Political liberalism and epistemic permissivism

In Chapter 3, I argued that at least intrapersonal uniqueness is true. The two main arguments for this were the Arbitrariness Objection and the Evidence Pointing Problem. The permissivist’s reply to these arguments would be that at most one doxastic attitude is rational given the evidence relative to an epistemic standard, but people could have different epistemic standards. This reply mirrored Rawls’s second burden of judgment according to which people could rationally disagree about a proposition if they disagreed about the strength of an evidential consideration. People’s disagreement about the strength of a given evidential consideration can plausibly be thought of as reflecting their possession of different epistemic standards. In questioning how people could permissibly have different epistemic standards, two possible answers can be offered.

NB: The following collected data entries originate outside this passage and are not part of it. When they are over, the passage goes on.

(* ===== verification/EngineDemo.v ===== *)
(** * A small engine to run

    The worker on a deterministic device, an engine on it, and the witnesses of
    the engine loop's properties. *)

From S2P Require Export Worker SchedulerSpec.
From Stdlib Require Import QArith.

#[local] Close Scope Q_scope.

Module EngineDemo.
Import Planner Inv PlannerSpec Sched SchedInv Harvest Passes Worker Evolve Sync Ops SchedSpec.

(** The next token depends on the length of the sequence, with period three. *)
Definition next_at (len : Z) : Z := (10 + len mod 3)%Z.

(** One row of logits per position of each chunk. *)
Definition toy_rows (i : ModelInput) : list Z :=
  concat (zip_with (λ a b, (λ j, next_at (a + 1 + Z.of_nat j)) <$> seq 0 (Z.to_nat (b - a))) (seq_starts i) (seq_lens i)).

(** A device whose rows of logits are their best token; a record is the token at
    its position, as in the tests' executor; row passes end in a row of filler. *)
#[global] Instance toy_device : Device unit Z Z := {
  prefill_last i d := Ok (next_at <$> seq_lens i, d);
  prefill_all i d := Ok ((λ a, (λ j, next_at (a + 1 + Z.of_nat j)) <$>
    seq 0 (Z.to_nat (foldr Z.max 0 (chunk_lens i))))%Z <$> seq_starts i, d);
  forward_rows i d := Ok (toy_rows i ++ [0%Z], d);
  draw places params rows d := Ok ((λ row, row mod 1000)%Z <$> rows, d);
  score row id k := id;
  describe p row id k := id;
  best row := (row mod 1000)%Z;
}.

Lemma small_token z n : (0 < n ≤ 1000)%Z → Chain.is_token (z mod n).
Proof. intros Hn. unfold Chain.is_token. pose proof (Z.mod_pos_bound z n). lia. Qed.

Lemma next_token len : Chain.is_token (next_at len).
Proof. unfold next_at, Chain.is_token. pose proof (Z.mod_pos_bound len 3). lia. Qed.

Lemma toy_rows_length k c resumes i : fits k c resumes i → length (toy_rows i) = length (tokens i).
Proof.
  intros Hf. destruct (fits_columns k c resumes i Hf) as [_ _ _ Ht _ _ _ _]. apply Nat2Z.inj. rewrite Ht.
  pose proof (fit_spans _ _ _ _ Hf) as Hs. unfold toy_rows, chunk_lens.
  apply total_rows; [|by eapply Forall2_length]. clear -Hs.
  induction Hs as [|a b starts ends Hab _ IH]; [constructor|]. cbn [zip_with]. constructor; [|exact IH].
  rewrite length_fmap, length_seq. cbn. lia.
Qed.

Lemma widest x l : x ∈ l → (x ≤ foldr Z.max 0 l)%Z.
Proof. induction 1 as [|? ? ? _ IH]; cbn [foldr]; lia. Qed.

(** The worker on this device is an executor of any size, resumed grids or not;
    its laws follow from those of the device. *)
#[global] Instance toy_laws k c resumes : DeviceLaws unit Z Z k c resumes.
Proof.
  split.
  - intros i d Hf _. apply returns_ret. rewrite length_fmap. pose proof (make_input_lengths i (fit_input _ _ _ _ Hf)). lia.
  - intros i d Hf _. apply returns_ret. split.
    + rewrite length_fmap. pose proof (make_input_lengths i (fit_input _ _ _ _ Hf)). lia.
    + intros line chunk (a & -> & _)%list_elem_of_fmap Hc%widest. rewrite length_fmap, length_seq. lia.
  - intros i d Hf _. apply returns_ret. rewrite length_app, (toy_rows_length k c resumes i Hf). lia.
  - intros places params rows d _ _ _. apply returns_ret. rewrite length_fmap. split; [done|].
    apply Forall_fmap, Forall_forall. intros row _. cbn. apply small_token. lia.
  - intros row. apply small_token. lia.
Qed.

(** Two slots, a context of 64, eight blocks, speculation on. *)
Definition demo_deployment : Deployment :=
  MkDeployment false 64 [99%Z] 2 8 false false 8 true false.
Definition demo_scheduler_config : SchedulerConfig := MkConfig 64 2 64 true 16 true None true 0.

Definition demo_encode (t : Text.text) : result (list Z) :=
  if decide (Forall Chain.is_token t) then Ok t else Err TypeError.
Definition demo_digit (z : Z) : bool := ((48 <=? z) && (z <=? 57))%Z.
Definition demo_params : SamplingParams := MkParams 0%Q 1%Q (Some 9) 1%Q false None None.
(** The same, with records of its prompt and of its tokens. *)
Definition asking_params : SamplingParams := MkParams 0%Q 1%Q (Some 9) 1%Q false (Some 1%Z) (Some 1%Z).

Lemma demo_encode_tokens prompt l : demo_encode prompt = Ok l → Forall Chain.is_token l.
Proof. unfold demo_encode. case_decide; [|done]. by intros [= <-]. Qed.

Notation engine := (@Scheduler demo_tier unit Z).
Notation demo_step := (Sched.step (T := demo_tier) (X := unit) (LP := Z) (Row := Z) Chain.toy_digest id demo_digit).
Notation demo_reachable := (SchedSpec.reachable (T := demo_tier) (X := unit) (LP := Z) (Row := Z)
  Chain.toy_digest id demo_encode demo_digit 2 64 false).
Notation demo_op := (op (T := demo_tier) (X := unit) (LP := Z) (Row := Z)
  Chain.toy_digest id demo_encode demo_digit).

Definition demo_init (async : bool) : result engine :=
  cfg ← make_config demo_scheduler_config;
  Sched.init demo_deployment (Some cfg) tt false 1 async None.

Definition submit_with (params : SamplingParams) (rid : string) (ids : list Z) (s : engine) : result engine :=
  '(_, s) ← Sched.add_request demo_encode [] (Some params) (Some rid) (Some ids) false s; Ok s.
Notation submit := (submit_with demo_params).

Fixpoint steps (n : nat) (s : engine) : result engine :=
  match n with 0 => Ok s | S n => '(_, s) ← demo_step s; steps n s end.

(** Two prompts, the first one periodic, the second asking for records, and some
    steps. *)
Definition demo_engine (n : nat) : result engine :=
  s ← demo_init false;
  s ← submit "a" [10; 11; 12; 10; 11]%Z s;
  s ← submit_with asking_params "b" [7; 8; 9]%Z s;
  steps n s.

Lemma steps_run n : ∀ s s', steps n s = Ok s' → rtc demo_op s s'.
Proof.
  induction n as [|n IH]; intros s s'; cbn [steps]; [by intros [= <-]|].
  intros ([advanced s1] & E & Hs)%bind_Ok. eapply rtc_l; [|by apply IH]. by eapply op_step.
Qed.

Lemma submit_op params rid ids s s' :
  Forall Chain.is_token ids → submit_with params rid ids s = Ok s' → demo_op s s'.
Proof.
  intros Ht ([o s1] & E & [= <-])%bind_Ok. eapply op_submit; [|exact E]. by intros l [= <-].
Qed.

Lemma demo_grids : grids_taken demo_deployment false.
Proof. by intros ?. Qed.

Lemma engine_demo_reach async s0 s : demo_init async = Ok s0 → rtc demo_op s0 s → demo_reachable s.
Proof.
  intros (cfg & Hc & Hi)%bind_Ok Hrun.
  exists demo_deployment, demo_scheduler_config, cfg, tt, 1, async, s0.
  assert (Hcfg : max_seq_len cfg = 64) by (clear -Hc; vm_compute in Hc; by injection Hc as <-).
  exact (conj Hc (conj Hi (conj eq_refl (conj Hcfg (conj demo_grids Hrun))))).
Qed.

Lemma demo_engine_reachable n s : demo_engine n = Ok s → demo_reachable s.
Proof.
  intros (s0 & E0 & (s1 & E1 & (s2 & E2 & E3)%bind_Ok)%bind_Ok)%bind_Ok.
  apply (engine_demo_reach false s0); [done|]. eapply rtc_l; [eapply submit_op; [|exact E1]; repeat constructor; done|].
  eapply rtc_l; [eapply submit_op; [|exact E2]; repeat constructor; done|]. by eapply steps_run.
Qed.

Notation never_raises := (sync_engine_never_raises (T := demo_tier) (X := unit) (LP := Z) (Row := Z)
  Chain.toy_digest Chain.toy_digest_ok id demo_encode demo_digit 2 64 false demo_encode_tokens).

(** A mixed batch on the worker: the periodic prompt is a step from its end, and
    the other has the records of its prompt and of every token. *)
Lemma sync_engine_never_raises_witness :
  ∃ s advanced s', demo_engine 2 = Ok s ∧ demo_step s = Ok (advanced, s') ∧ advanced = [1; 0] ∧
    (fr_prompt_logprobs <$> fronts s !! 1) = Some (Some [None; Some 8; Some 9]%Z) ∧
    (output_logprobs <$> fronts s' !! 1) = Some (Some [10; 11; 12]%Z).
Proof.
  destruct (demo_engine 2) as [s|] eqn:E0; [|vm_compute in E0; discriminate E0].
  destruct (never_raises s (demo_engine_reachable 2 s E0)) as [(advanced & s' & E & _) _].
  establish E0 (λ s : engine, bool_decide ((fr_prompt_logprobs <$> fronts s !! 1) = Some (Some [None; Some 8; Some 9]%Z)) &&
    holds_after (demo_step s) (λ x, bool_decide (x.1 = [1; 0] ∧
      (output_logprobs <$> fronts x.2 !! 1) = Some (Some [10; 11; 12]%Z)))).
  apply andb_true_iff in Hfact as [Hp%bool_decide_eq_true Hfact].
  pose proof (holds_after_Ok _ _ _ E Hfact) as [Ha Ho]%bool_decide_eq_true.
  exists s, advanced, s'. exact (conj eq_refl (conj E (conj Ha (conj Hp Ho)))).
Defined.

Lemma passes_well_formed_witness :
  ∃ s out s' ws, demo_engine 0 = Ok s ∧ schedule Chain.toy_digest s = Ok (out, s') ∧ prefill out = [0; 1] ∧
    prefill_work (prefill out) (prefill_chunk_lens out) None s' = Ok ws ∧
    Forall (λ w, fits 2 64 false (work_plan w)) ws.
Proof.
  destruct (demo_engine 0) as [s|] eqn:E0; [|vm_compute in E0; discriminate E0].
  destruct (passes_well_formed Chain.toy_digest Chain.toy_digest_ok id demo_encode demo_digit 2 64 false demo_encode_tokens
    s (demo_engine_reachable 0 s E0)) as (out & s' & E & Hp & _).
  destruct (Hp None) as (ws & Ew & Hf & _).
  establish E0 (λ s : engine, holds_after (schedule Chain.toy_digest s) (λ x, bool_decide (prefill x.1 = [0; 1]))).
  pose proof (holds_after_Ok _ _ _ E Hfact) as Hin%bool_decide_eq_true. cbn [fst] in Hin.
  exists s, out, s', ws. exact (conj eq_refl (conj E (conj Hin (conj Ew Hf)))).
Defined.

(** Prompt "a" is accepted and runs to its cap of nine. *)
Lemma generation_contract_witness :
  ∃ s0 s1 s2 r gen, demo_init false = Ok s0 ∧ submit "a" [10; 11; 12; 10; 11]%Z s0 = Ok s1 ∧
    steps 4 s1 = Ok s2 ∧ heap (planner s2) !! 0 = Some r ∧
    sequence r = [10; 11; 12; 10; 11]%Z ++ gen ∧ length gen ≤ 9 ∧ Forall (λ t, t ∉ [99%Z]) gen.
Proof.
  destruct (demo_init false) as [s0|] eqn:E0; [|vm_compute in E0; discriminate E0].
  pose proof (engine_demo_reach false s0 s0 E0 (rtc_refl _ _)) as Hr.
  establish E0 (λ s : engine, holds_after (submit "a" [10; 11; 12; 10; 11]%Z s) (λ s1, match steps 4 s1 with Ok _ => true | Err _ => false end)).
  destruct (submit "a" [10; 11; 12; 10; 11]%Z s0) as [s1|] eqn:E1; [|discriminate Hfact]. cbn [holds_after] in Hfact.
  destruct (steps 4 s1) as [s2|] eqn:E2; [|discriminate Hfact]. clear Hfact.
  establish E0 (λ s : engine, bool_decide (stop_token_ids (settings s) = [99%Z])). apply bool_decide_eq_true in Hfact.
  pose proof E1 as ([o s1'] & Ea & Eb)%bind_Ok. injection Eb as ->.
  establish E0 (λ s : engine, holds_after (Sched.add_request demo_encode [] (Some demo_params) (Some "a"%string)
    (Some [10; 11; 12; 10; 11]%Z) false s) (λ x, bool_decide (x.1 = 0))).
  pose proof (holds_after_Ok _ _ _ Ea Hfact0) as Ho%bool_decide_eq_true. cbn [fst] in Ho. subst o.
  assert (Ht : Forall Chain.is_token [10; 11; 12; 10; 11]%Z) by (repeat constructor; done).
  destruct (generation_contract Chain.toy_digest Chain.toy_digest_ok id demo_encode demo_digit 2 64 false demo_encode_tokens
    s0 s1 s2 _ _ _ _ _ 0 Hr Ht Ea (steps_run 4 s1 s2 E2)) as (r & gen & H1 & H2 & H3 & H4 & _).
  rewrite Hfact in H3.
  exists s0, s1, s2, r, gen. exact (conj eq_refl (conj E1 (conj E2 (conj H1 (conj H2 (conj H4 H3)))))).
Defined.

(** Two requests, their tokens interleaved, a stop token in the middle. *)
Definition demo_tokens : list (nat * Z * option Z) :=
  [(0, 12%Z, None); (1, 11%Z, None); (0, 99%Z, None); (0, 5%Z, None); (1, 12%Z, None)].

Lemma demo_tokens_ok : Forall (λ e : nat * Z * option Z, e.1.1 ∈ [0; 1] ∧ Chain.is_token e.1.2) demo_tokens.
Proof.
  unfold demo_tokens. repeat (apply Forall_cons_2; [split; [cbn; set_solver|split; done]|]). by apply Forall_nil_2.
Qed.

Lemma harvest_is_per_request_witness :
  ∃ s advanced s', demo_engine 1 = Ok s ∧ harvest Chain.toy_digest id demo_digit demo_tokens s = Ok (advanced, s') ∧
    (∀ o, o ∈ advanced ↔ o ∈ demo_tokens.*1.*1) ∧ waiting (planner s') = waiting (planner s).
Proof.
  destruct (demo_engine 1) as [s|] eqn:E0; [|vm_compute in E0; discriminate E0].
  establish E0 (λ s : engine, bool_decide (running (planner s) = [0; 1])). apply bool_decide_eq_true in Hfact.
  assert (Hem : Forall (λ e, e.1.1 ∈ running (planner s) ∧ Chain.is_token e.1.2) demo_tokens).
  { rewrite Hfact. exact demo_tokens_ok. }
  destruct (harvest_is_per_request Chain.toy_digest Chain.toy_digest_ok id demo_encode demo_digit 2 64 false demo_encode_tokens s demo_tokens (demo_engine_reachable 1 s E0) Hem)
    as (advanced & s' & E & _ & _ & Hw & Ha).
  exists s, advanced, s'. exact (conj eq_refl (conj E (conj Ha Hw))).
Defined.

Lemma submission_answers_witness :
  ∃ s, demo_engine 1 = Ok s ∧
    Sched.add_request demo_encode [] None (Some "a"%string) (Some [1; 2]%Z) false s = Err ValueError ∧
    Sched.add_request demo_encode [] None (Some "c"%string) (Some []) false s = Err ValueError.
Proof.
  destruct (demo_engine 1) as [s|] eqn:E0; [|vm_compute in E0; discriminate E0].
  establish E0 (λ s : engine, _request_id_in_use "a" s && negb (_request_id_in_use "c" s)).
  apply andb_true_iff in Hfact as [Ha Hc%negb_true_iff].
  pose proof (submission_answers Chain.toy_digest Chain.toy_digest_ok id demo_encode demo_digit 2 64 false demo_encode_tokens s
    [] None (Some "a"%string) (Some [1; 2]%Z) false (demo_engine_reachable 1 s E0)
    ltac:(intros l [= <-]; repeat constructor; done)) as H1. cbv beta iota zeta in H1. rewrite Ha in H1.
  pose proof (submission_answers Chain.toy_digest Chain.toy_digest_ok id demo_encode demo_digit 2 64 false demo_encode_tokens s
    [] None (Some "c"%string) (Some []) false (demo_engine_reachable 1 s E0)
    ltac:(intros l [= <-]; constructor)) as H2. cbv beta iota zeta in H2. rewrite Hc, decide_False in H2 by (cbn; lia).
  exists s. exact (conj eq_refl (conj H1 H2)).
Defined.

(** Two drafts: two of three tokens accepted, then none of one. *)
Lemma speculation_is_greedy_witness :
  let next l := next_at (Z.of_nat (length l)) in
  let drafts := [(0, [10; 11; 5]%Z); (1, [7%Z])] in
  ∃ counts, stretches (X := unit) (LP := Z) 0 [10; 11; 12; 10; 10; 11]%Z drafts =
      Ok (concat (zip_with (λ (e : nat * list Z * list Z) n,
        (λ t, (e.1.1, t, None)) <$> greedy next e.2 (S n)) (zip drafts [[1; 2; 3; 4; 5; 6]; [1; 2; 3]]%Z) counts)) ∧
    length counts = 2.
Proof.
  intros next drafts.
  destruct (speculation_is_greedy (X := unit) (LP := Z) next drafts [[1; 2; 3; 4; 5; 6]; [1; 2; 3]]%Z
    [[10; 11; 12; 10]; [10; 11]]%Z eq_refl) as (counts & E & Hc).
  - repeat constructor; cbn; intros i row Hi; repeat (destruct i as [|i]; [by injection Hi as <-|]); done.
  - exists counts. exact (conj E (eq_sym (Forall2_length _ _ _ Hc))).
Defined.
End EngineDemo.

The first of these answers, which I shall call intrapersonal permissivism about standards, is that for any given agent, more than one epistemic standard is rationally permissible for her. Thus on this view, an agent, Sally, who could permissibly make inferences on the basis of a standard S1 could also permissibly make inferences on the basis of S2. The alternative answer, which I shall call intrapersonal uniqueness about standards, is that for any given agent only one epistemic standard is rationally permissible for her. On this view, if Sally permissibly reasons on the basis of S1, then no other epistemic standard is appropriate for her. This, however, does not preclude that some other standard S2, but not S1, is appropriate for another agent, Susan. The subject of this chapter is the former view. I shall argue that both the Arbitrariness Objection and the Evidence Pointing Problem can be extended against intrapersonal permissivism about standards. If these arguments succeed, then the only viable accounts of permissivism are those which are consistent with intrapersonal uniqueness about epistemic standards.